▶ [Records for the exercise]:
=== Begin Enclosure ===

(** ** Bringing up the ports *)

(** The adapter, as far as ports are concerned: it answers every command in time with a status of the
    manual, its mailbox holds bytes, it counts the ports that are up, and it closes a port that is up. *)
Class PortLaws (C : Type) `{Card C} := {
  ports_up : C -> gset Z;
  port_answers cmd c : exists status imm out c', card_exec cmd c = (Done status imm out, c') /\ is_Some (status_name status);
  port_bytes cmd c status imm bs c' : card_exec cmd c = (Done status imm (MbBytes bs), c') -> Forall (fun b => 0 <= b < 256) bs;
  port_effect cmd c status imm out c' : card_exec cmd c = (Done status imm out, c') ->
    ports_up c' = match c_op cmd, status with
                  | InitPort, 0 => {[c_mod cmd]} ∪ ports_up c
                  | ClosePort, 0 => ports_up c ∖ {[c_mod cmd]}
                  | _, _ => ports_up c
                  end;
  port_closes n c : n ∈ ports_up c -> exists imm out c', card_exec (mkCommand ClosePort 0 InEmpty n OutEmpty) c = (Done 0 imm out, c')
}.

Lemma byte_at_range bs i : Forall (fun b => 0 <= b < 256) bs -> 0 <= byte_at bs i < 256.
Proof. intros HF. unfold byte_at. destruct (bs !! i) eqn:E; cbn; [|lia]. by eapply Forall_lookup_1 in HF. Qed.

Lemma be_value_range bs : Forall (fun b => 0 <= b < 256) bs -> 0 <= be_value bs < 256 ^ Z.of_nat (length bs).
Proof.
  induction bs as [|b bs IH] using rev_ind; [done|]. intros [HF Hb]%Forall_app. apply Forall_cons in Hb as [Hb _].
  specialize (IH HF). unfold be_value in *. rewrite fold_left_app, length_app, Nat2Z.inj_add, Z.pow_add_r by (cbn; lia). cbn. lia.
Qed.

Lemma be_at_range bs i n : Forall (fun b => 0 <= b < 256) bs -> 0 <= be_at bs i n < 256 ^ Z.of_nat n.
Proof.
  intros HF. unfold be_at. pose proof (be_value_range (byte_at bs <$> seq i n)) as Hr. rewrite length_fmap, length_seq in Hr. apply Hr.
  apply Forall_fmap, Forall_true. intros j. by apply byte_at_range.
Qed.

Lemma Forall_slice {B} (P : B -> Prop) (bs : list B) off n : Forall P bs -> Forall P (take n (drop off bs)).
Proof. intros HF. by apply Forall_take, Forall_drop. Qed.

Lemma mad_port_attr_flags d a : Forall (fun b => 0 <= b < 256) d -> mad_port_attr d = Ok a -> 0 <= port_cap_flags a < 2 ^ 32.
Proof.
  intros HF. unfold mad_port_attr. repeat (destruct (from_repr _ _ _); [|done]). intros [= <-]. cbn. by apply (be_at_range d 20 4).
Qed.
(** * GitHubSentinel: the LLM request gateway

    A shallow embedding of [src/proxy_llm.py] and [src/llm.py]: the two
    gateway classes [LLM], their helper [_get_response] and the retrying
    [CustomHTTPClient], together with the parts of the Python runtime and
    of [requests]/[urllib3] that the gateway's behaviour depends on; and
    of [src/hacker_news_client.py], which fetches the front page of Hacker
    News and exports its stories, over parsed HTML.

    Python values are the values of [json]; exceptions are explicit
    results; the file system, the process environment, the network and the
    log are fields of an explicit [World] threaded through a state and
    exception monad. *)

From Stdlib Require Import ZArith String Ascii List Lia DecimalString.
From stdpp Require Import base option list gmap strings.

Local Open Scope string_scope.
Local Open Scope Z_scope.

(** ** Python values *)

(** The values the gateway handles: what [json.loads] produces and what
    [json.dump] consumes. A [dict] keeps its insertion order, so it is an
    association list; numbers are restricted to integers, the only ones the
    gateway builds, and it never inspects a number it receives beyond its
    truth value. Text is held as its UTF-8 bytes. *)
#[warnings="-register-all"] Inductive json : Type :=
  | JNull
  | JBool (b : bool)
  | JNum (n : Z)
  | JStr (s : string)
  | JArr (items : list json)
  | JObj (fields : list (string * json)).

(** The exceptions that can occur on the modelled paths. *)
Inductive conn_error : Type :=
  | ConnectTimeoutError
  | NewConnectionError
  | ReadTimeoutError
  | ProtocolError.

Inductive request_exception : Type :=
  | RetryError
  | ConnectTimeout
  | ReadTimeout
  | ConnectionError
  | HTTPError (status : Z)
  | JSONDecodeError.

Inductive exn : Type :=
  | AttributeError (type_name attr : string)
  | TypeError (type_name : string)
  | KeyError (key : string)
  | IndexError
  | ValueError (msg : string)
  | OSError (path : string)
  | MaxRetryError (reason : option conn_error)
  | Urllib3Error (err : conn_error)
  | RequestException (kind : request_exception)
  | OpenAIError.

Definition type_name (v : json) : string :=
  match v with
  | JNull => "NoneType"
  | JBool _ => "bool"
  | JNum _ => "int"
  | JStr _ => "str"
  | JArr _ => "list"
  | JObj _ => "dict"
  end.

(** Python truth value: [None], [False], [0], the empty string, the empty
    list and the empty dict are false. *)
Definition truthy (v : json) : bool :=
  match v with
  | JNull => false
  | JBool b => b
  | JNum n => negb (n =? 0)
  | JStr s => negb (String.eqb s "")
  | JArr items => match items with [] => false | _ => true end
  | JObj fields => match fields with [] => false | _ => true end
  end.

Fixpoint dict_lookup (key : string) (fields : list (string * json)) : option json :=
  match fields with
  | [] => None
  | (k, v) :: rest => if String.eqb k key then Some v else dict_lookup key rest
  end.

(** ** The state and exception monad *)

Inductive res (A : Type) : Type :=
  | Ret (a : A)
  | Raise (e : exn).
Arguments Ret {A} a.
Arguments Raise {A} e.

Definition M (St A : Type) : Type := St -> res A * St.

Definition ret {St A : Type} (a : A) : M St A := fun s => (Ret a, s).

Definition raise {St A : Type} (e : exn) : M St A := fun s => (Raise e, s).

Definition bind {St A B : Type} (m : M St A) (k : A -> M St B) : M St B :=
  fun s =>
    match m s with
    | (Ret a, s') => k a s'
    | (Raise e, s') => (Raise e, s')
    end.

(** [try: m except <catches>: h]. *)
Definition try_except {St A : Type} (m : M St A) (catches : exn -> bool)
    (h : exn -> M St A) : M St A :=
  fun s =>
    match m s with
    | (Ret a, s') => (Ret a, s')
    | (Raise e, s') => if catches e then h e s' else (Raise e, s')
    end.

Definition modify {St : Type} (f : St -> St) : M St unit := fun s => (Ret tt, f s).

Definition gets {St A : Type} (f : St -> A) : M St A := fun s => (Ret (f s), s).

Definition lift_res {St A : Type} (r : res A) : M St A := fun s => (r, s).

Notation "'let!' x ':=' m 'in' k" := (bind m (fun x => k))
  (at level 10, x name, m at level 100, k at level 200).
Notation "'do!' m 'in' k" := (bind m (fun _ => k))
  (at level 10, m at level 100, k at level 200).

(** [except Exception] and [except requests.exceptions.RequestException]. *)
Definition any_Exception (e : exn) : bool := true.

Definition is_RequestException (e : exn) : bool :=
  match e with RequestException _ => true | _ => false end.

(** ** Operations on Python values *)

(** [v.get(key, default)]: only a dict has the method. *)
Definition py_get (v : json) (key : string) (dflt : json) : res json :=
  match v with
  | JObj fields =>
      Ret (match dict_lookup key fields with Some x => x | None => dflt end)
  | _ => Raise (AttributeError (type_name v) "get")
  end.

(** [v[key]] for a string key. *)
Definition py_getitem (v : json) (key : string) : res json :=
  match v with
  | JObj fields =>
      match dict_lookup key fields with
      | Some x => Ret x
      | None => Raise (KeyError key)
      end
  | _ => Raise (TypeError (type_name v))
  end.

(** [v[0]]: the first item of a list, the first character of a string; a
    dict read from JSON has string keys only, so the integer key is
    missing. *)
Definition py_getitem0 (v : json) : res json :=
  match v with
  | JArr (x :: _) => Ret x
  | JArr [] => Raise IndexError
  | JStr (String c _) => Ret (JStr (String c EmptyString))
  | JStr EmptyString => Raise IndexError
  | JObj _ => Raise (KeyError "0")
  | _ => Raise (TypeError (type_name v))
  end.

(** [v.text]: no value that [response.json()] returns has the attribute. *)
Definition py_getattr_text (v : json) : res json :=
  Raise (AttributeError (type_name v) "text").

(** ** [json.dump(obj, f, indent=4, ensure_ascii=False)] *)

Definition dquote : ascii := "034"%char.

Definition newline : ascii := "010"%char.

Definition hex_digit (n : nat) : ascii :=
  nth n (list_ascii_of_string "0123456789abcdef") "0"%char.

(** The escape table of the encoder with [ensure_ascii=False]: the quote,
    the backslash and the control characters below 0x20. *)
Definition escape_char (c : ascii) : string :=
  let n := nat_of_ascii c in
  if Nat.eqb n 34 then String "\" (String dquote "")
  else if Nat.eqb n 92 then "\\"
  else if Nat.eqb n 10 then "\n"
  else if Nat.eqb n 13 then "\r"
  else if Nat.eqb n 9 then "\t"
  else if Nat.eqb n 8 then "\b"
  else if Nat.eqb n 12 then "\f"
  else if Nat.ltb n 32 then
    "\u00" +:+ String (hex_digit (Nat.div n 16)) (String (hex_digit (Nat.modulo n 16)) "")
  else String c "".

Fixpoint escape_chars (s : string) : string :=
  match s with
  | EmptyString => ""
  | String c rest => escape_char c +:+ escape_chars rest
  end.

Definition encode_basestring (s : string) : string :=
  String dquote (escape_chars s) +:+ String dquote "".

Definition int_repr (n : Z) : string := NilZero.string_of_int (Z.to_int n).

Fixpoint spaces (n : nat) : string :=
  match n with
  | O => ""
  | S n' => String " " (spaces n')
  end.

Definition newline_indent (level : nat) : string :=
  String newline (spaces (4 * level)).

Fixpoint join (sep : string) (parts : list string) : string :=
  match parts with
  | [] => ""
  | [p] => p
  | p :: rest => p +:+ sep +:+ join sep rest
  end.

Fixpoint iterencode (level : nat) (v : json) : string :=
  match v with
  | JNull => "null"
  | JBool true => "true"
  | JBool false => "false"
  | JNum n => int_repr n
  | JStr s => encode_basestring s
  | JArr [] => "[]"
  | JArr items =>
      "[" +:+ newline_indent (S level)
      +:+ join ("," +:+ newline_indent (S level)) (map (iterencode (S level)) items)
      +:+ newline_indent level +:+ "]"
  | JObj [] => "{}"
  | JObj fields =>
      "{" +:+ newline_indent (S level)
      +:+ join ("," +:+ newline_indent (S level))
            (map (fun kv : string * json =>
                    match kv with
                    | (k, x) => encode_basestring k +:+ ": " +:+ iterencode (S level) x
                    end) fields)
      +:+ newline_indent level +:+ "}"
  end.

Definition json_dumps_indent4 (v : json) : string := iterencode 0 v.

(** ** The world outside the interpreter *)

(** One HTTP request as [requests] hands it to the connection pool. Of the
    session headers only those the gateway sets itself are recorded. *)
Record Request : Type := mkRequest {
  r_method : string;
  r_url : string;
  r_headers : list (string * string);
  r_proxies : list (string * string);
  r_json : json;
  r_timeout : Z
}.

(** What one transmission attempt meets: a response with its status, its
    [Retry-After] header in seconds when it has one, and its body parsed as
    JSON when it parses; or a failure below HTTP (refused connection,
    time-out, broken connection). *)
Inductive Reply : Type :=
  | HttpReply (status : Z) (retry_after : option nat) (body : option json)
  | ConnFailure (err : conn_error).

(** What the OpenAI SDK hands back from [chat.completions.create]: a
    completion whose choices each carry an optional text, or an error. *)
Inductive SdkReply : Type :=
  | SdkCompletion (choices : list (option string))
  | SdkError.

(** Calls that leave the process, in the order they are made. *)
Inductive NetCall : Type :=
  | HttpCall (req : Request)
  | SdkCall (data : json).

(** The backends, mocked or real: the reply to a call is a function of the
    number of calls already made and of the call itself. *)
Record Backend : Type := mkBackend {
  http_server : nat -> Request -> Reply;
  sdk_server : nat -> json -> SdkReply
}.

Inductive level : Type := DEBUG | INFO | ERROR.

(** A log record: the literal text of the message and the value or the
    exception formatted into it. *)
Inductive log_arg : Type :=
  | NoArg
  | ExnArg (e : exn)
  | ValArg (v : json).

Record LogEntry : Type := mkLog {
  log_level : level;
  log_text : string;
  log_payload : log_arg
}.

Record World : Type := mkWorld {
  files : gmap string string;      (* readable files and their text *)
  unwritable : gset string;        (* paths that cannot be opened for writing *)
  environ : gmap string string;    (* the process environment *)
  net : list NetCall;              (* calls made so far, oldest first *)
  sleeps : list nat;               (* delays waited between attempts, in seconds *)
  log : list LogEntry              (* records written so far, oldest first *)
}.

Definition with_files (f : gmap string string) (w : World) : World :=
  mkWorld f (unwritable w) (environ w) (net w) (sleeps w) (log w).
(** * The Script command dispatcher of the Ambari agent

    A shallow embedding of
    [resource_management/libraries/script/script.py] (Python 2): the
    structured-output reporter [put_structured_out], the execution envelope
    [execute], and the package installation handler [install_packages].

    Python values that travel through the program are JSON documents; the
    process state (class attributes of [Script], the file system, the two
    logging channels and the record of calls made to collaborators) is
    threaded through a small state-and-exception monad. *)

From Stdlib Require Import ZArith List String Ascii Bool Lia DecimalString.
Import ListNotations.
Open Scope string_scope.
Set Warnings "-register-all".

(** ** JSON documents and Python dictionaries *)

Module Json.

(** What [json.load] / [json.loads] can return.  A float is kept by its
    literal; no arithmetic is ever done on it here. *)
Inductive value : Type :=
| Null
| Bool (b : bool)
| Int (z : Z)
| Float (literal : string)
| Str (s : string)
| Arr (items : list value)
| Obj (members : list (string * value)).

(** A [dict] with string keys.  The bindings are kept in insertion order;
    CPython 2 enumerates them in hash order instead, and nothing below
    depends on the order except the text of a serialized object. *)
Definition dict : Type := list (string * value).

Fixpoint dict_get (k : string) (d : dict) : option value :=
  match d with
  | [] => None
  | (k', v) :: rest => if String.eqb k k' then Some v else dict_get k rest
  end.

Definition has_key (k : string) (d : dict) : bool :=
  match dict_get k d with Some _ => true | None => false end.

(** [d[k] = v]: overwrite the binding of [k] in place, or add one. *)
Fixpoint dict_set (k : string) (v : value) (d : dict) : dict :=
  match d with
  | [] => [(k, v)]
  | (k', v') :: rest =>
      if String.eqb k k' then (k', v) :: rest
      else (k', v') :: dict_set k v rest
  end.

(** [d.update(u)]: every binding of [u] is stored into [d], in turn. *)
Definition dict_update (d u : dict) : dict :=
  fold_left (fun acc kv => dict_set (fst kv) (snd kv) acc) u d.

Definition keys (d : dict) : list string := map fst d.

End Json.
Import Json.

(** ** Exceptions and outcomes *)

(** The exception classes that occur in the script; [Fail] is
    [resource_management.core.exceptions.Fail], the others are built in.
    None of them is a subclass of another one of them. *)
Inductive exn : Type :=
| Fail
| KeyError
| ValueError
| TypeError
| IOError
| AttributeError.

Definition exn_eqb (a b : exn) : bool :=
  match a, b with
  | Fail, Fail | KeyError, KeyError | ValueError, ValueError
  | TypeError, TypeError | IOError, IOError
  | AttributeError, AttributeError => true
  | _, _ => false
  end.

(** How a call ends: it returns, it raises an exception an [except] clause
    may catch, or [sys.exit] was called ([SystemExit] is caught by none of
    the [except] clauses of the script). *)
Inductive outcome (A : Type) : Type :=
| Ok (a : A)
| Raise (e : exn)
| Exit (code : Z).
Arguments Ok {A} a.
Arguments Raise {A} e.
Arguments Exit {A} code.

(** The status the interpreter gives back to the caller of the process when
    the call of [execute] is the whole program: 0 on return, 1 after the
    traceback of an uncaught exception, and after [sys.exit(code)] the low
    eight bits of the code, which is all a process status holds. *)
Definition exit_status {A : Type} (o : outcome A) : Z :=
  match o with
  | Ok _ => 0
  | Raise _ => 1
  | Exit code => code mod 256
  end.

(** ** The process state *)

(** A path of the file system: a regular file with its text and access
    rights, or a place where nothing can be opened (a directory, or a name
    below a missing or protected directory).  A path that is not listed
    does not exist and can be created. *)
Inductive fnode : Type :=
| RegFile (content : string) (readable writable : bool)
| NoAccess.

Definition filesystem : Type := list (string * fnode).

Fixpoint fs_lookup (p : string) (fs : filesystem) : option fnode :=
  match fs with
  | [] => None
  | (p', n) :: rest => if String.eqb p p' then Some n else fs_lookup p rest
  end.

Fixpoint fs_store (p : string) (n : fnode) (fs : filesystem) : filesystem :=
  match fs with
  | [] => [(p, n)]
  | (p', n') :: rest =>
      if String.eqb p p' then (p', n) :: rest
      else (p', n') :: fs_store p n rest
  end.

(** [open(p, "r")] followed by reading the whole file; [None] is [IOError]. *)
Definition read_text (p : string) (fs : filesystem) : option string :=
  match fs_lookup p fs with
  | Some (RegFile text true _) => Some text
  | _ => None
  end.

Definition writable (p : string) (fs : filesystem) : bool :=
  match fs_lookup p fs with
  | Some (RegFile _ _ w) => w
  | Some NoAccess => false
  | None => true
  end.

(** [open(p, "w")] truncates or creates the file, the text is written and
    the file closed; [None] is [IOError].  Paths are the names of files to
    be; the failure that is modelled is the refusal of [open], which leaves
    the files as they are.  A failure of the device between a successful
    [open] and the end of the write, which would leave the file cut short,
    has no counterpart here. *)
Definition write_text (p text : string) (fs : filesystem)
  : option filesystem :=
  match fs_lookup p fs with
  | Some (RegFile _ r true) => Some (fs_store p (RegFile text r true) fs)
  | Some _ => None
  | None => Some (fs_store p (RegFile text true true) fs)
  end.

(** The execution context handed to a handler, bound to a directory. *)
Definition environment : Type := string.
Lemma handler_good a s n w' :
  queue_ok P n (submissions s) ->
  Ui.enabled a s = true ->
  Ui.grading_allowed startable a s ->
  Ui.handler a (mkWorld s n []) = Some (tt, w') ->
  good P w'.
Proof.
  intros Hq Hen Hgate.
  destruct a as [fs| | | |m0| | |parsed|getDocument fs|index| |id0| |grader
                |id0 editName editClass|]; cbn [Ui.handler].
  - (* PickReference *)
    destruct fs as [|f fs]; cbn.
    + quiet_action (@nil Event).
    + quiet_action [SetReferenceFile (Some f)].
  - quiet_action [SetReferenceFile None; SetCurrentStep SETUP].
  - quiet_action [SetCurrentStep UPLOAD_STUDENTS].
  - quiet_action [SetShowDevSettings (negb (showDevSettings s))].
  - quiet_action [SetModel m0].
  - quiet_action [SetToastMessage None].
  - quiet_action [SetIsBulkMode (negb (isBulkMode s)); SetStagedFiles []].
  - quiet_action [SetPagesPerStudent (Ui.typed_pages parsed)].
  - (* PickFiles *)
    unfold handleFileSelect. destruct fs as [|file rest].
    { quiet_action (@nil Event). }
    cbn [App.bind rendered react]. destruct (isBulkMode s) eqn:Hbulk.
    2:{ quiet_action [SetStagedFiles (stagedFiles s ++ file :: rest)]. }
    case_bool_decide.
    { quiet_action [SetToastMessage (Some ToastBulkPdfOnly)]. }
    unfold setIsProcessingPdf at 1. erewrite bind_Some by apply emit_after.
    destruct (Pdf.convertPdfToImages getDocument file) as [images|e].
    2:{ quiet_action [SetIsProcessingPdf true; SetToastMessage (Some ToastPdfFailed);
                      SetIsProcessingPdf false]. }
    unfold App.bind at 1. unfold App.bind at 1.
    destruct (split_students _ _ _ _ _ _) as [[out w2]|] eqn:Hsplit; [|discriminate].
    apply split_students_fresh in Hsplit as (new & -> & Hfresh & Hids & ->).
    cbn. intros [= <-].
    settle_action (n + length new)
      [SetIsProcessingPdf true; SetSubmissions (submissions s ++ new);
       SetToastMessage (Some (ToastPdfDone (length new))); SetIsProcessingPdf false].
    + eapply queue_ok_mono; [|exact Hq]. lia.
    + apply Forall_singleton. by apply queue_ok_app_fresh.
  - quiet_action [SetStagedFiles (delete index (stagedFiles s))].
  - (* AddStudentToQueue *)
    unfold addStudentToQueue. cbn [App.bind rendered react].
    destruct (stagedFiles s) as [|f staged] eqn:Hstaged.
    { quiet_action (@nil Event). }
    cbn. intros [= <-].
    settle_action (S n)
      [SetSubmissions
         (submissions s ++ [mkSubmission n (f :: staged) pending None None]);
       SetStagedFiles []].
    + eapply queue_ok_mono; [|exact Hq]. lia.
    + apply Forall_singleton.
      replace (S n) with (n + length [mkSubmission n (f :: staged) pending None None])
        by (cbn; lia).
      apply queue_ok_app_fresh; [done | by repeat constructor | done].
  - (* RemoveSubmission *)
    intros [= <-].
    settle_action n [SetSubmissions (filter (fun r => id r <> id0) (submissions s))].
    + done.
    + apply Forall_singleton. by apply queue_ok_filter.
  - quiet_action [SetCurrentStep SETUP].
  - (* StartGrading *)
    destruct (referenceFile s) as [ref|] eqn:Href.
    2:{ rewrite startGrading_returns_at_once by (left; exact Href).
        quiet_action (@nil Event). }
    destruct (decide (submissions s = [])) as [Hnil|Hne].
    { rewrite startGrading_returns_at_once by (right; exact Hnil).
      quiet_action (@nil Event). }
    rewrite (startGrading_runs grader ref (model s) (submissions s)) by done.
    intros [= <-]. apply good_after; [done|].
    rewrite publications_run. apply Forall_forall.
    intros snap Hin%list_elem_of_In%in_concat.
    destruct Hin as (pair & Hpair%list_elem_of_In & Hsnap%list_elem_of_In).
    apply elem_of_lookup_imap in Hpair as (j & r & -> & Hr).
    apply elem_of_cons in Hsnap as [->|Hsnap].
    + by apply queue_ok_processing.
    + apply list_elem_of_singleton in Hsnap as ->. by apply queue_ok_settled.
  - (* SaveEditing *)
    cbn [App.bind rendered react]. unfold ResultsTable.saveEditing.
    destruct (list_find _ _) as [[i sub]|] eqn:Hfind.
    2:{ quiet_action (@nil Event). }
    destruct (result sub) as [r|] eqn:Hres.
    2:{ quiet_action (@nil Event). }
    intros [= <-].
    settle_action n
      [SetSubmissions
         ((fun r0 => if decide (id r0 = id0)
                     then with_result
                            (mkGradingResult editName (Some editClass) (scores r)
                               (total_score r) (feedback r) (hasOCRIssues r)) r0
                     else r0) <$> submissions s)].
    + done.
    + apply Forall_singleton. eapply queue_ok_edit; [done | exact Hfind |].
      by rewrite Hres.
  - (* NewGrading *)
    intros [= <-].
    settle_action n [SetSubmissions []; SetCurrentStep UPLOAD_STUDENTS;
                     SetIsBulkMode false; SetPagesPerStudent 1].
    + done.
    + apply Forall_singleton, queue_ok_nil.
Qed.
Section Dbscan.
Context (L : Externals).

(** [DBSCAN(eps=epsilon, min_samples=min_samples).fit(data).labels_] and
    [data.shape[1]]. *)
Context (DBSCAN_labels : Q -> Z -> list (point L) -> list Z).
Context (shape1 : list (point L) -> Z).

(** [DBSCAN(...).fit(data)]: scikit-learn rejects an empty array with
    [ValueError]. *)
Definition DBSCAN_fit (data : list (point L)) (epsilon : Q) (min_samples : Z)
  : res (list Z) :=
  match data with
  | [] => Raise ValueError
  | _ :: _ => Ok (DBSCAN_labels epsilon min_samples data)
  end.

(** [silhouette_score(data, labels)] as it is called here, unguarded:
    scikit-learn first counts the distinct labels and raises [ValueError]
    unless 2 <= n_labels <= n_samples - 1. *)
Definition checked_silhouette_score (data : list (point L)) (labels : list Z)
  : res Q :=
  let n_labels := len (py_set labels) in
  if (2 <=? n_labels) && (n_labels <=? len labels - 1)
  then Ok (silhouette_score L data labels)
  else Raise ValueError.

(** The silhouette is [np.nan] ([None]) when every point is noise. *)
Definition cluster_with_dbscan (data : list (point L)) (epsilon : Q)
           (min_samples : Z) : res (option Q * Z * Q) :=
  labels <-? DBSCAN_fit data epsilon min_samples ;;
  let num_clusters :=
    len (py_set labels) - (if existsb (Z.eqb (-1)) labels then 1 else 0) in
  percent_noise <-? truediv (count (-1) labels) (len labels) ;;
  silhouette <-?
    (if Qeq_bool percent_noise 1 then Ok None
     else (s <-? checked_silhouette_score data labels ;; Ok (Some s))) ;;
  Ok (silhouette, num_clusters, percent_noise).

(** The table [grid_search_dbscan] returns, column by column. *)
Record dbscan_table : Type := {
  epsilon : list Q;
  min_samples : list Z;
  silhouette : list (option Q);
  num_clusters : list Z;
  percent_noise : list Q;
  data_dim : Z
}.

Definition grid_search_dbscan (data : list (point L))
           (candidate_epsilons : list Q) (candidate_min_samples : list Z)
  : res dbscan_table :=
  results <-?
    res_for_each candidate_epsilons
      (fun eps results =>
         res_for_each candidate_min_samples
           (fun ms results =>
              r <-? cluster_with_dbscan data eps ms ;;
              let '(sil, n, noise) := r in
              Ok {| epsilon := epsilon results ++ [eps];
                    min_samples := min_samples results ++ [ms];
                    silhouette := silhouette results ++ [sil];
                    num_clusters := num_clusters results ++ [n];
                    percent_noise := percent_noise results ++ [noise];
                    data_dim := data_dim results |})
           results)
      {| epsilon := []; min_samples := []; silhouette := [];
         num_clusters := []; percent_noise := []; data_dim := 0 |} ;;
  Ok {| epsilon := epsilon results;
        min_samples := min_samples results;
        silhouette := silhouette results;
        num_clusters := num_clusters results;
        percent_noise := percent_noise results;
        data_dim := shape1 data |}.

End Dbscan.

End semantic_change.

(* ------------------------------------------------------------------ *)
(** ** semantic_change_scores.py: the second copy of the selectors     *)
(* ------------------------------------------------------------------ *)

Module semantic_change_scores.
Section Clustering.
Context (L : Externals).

=== End Enclosure ===

▶ [Work instruction]:
Find the line with "is written and" in the entries above. Retype it and each line after it, exactly, through the line with "- quiet_action [SetIsBulkMode", and stop there.

▶ [Written solution]:
(** [open(p, "w")] truncates or creates the file, the text is written and
    the file closed; [None] is [IOError].  Paths are the names of files to
    be; the failure that is modelled is the refusal of [open], which leaves
    the files as they are.  A failure of the device between a successful
    [open] and the end of the write, which would leave the file cut short,
    has no counterpart here. *)
Definition write_text (p text : string) (fs : filesystem)
  : option filesystem :=
  match fs_lookup p fs with
  | Some (RegFile _ r true) => Some (fs_store p (RegFile text r true) fs)
  | Some _ => None
  | None => Some (fs_store p (RegFile text true true) fs)
  end.

(** The execution context handed to a handler, bound to a directory. *)
Definition environment : Type := string.
Lemma handler_good a s n w' :
  queue_ok P n (submissions s) ->
  Ui.enabled a s = true ->
  Ui.grading_allowed startable a s ->
  Ui.handler a (mkWorld s n []) = Some (tt, w') ->
  good P w'.
Proof.
  intros Hq Hen Hgate.
  destruct a as [fs| | | |m0| | |parsed|getDocument fs|index| |id0| |grader
                |id0 editName editClass|]; cbn [Ui.handler].
  - (* PickReference *)
    destruct fs as [|f fs]; cbn.
    + quiet_action (@nil Event).
    + quiet_action [SetReferenceFile (Some f)].
  - quiet_action [SetReferenceFile None; SetCurrentStep SETUP].
  - quiet_action [SetCurrentStep UPLOAD_STUDENTS].
  - quiet_action [SetShowDevSettings (negb (showDevSettings s))].
  - quiet_action [SetModel m0].
  - quiet_action [SetToastMessage None].
  - quiet_action [SetIsBulkMode (negb (isBulkMode s)); SetStagedFiles []].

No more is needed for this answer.